Supply Chain Crisis Poised to Worsen as Vax Mandate Impacting Truckers Takes Effect

Meanwhile, Canadian truckers participate in cross-country ‘freedom convoy’ to protest their nation’s vaccine mandate.

The Department of Homeland Security is now implementing rules that prevent noncitizen essential travelers crossing the border unless they are fully vaccinated.

The rules include truckers from Canada and Mexico.

Starting Jan. 22, travelers entering the United States at land ports of entry — notably along the Canadian and Mexican borders — and ferry points who are not U.S. citizens must be fully vaccinated against COVID-19, the Department of Homeland Security announced.

The requirement, which takes effect at 12 a.m. ET that day, does not apply to U.S. drivers. However, Canada and Mexico have similar regulations in place that do impact U.S. drivers — including truck drivers — who make cross-border runs.

The DHS announcement was released late on Jan. 20, and was one that the trucking industry had been anticipating, noted American Trucking Associations Chief Economist Bob Costello.

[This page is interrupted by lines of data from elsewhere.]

Lemma loop_cond_apex (st st1 : LoopState) (c : bool) :
  loop_cond st = (c, st1) -> r_apex st1 = r_apex st.
Proof.
  unfold loop_cond.
  destruct ((0.0 <=? y st) || empty (r_trajectory st)); intros H; inversion H; reflexivity.
Qed.

Lemma loop_body_apex (st st' : LoopState) :
  the_body st = inr st' ->
  r_apex st' = if r_apex st <? y st' then y st' else r_apex st.
Proof.
  unfold loop_body.
  destruct (calculateRelativeVelocity libm (vx st) (vy st) _ windAngle) as [relVx relVy].
  intros H.
  apply bind_inr in H. destruct H as [[] [_ H]].
  apply bind_inr in H. destruct H as [[vx' vy'] [_ H]].
  apply bind_inr in H. destruct H as [[] [_ H]].
  inversion H; subst; simpl. reflexivity.
Qed.

Lemma Inv2_initial : Inv2 the_initial_state.
Proof.
  constructor; simpl.
  - lia.
  - right. reflexivity.
  - reflexivity.
  - reflexivity.
  - constructor; [reflexivity|constructor].
  - exact I.
Qed.

Lemma Inv2_step (st st1 st2 : LoopState) :
  Inv st -> Inv2 st -> loop_cond st = (true, st1) -> the_body st1 = inr st2 ->
  Inv2 st2.
Proof.
  intros HI [Hsize _ Hlo Hhi Hall Hdec] Hc Hb.
  pose proof (Inv_nonempty st HI) as Hne.
  pose proof (loop_cond_apex _ _ _ Hc) as Ha1.
  apply loop_cond_true in Hc. destruct Hc as (_ & _ & He & _ & _ & _ & Ht).
  pose proof (loop_body_apex _ _ Hb) as Ha2. rewrite Ha1 in Ha2.
  apply loop_body_inr in Hb. destruct Hb as (He2 & _ & Hv & Ht2).
  rewrite Ht in Ht2.
  destruct (validPoint_inv _ Hv) as (_ & Hfy & _ & _ & _ & Hy500). simpl in Hfy, Hy500.
  pose proof (isfinite_ordered _ Hfy) as Hoy.
  destruct (leb_ordered _ _ Hlo) as [_ Hoa].
  assert (Hmono : (r_apex st <=? r_apex st2) = true).
  { rewrite Ha2. destruct (r_apex st <? y st2) eqn:E;
      [apply ltb_leb; exact E|apply leb_refl; exact Hoa]. }
  assert (Hnew : (y st2 <=? r_apex st2) = true).
  { rewrite Ha2. destruct (r_apex st <? y st2) eqn:E;
      [apply leb_refl; exact Hoy|apply not_ltb_leb; assumption]. }
  assert (Hall2 : Forall (fun p => (pt_y p <=? r_apex st2) = true) (r_trajectory st)).
  { eapply Forall_impl; [|exact Hall]. simpl. intros p Hp.
    apply leb_trans with (r_apex st); assumption. }
  assert (Hlen : (1 <= length (r_trajectory st))%nat).
  { destruct (r_trajectory st); [contradiction|simpl; lia]. }
  destruct (recordPoint_pushed (r_trajectory st) (x st2) (y st2))
    as [[Hr Hwhy]|[Hr Hl2]]; rewrite Hr in Ht2; constructor; rewrite ?Ht2;
    unfold push_back; rewrite ?length_app; simpl length;
    try assumption; try lia.
  - apply leb_trans with (r_apex st); assumption.
  - rewrite Ha2. destruct (r_apex st <? y st2);
      [apply not_ltb_leb; [reflexivity|assumption|assumption]|assumption].
  - apply Forall_app. split; [assumption|]. constructor; [exact Hnew|constructor].
  - apply decimated_push_back; assumption.
  - apply leb_trans with (r_apex st); assumption.
  - rewrite Ha2. destruct (r_apex st <? y st2);
      [apply not_ltb_leb; [reflexivity|assumption|assumption]|assumption].
Qed.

“It applies to all Canadian and Mexican drivers,” he said. “I’m not too concerned about the Mexican drivers — the Mexican drayage drivers — they’re vaccinated at a pretty high rate. For the Canadian drivers, they now have to be fully vaccinated to get back into their country to go home. So they’re not going to come here if they’re not vaccinated.”
If the vaccines worked on a more permanent basis, perhaps there may be a case for the rule. However, their efficacy wanes over time and many double-vaccinated and boosted individuals have contracted covid.

Furthermore, the risk of adding another complication to an already over-strained supply chain cannot be over-stated.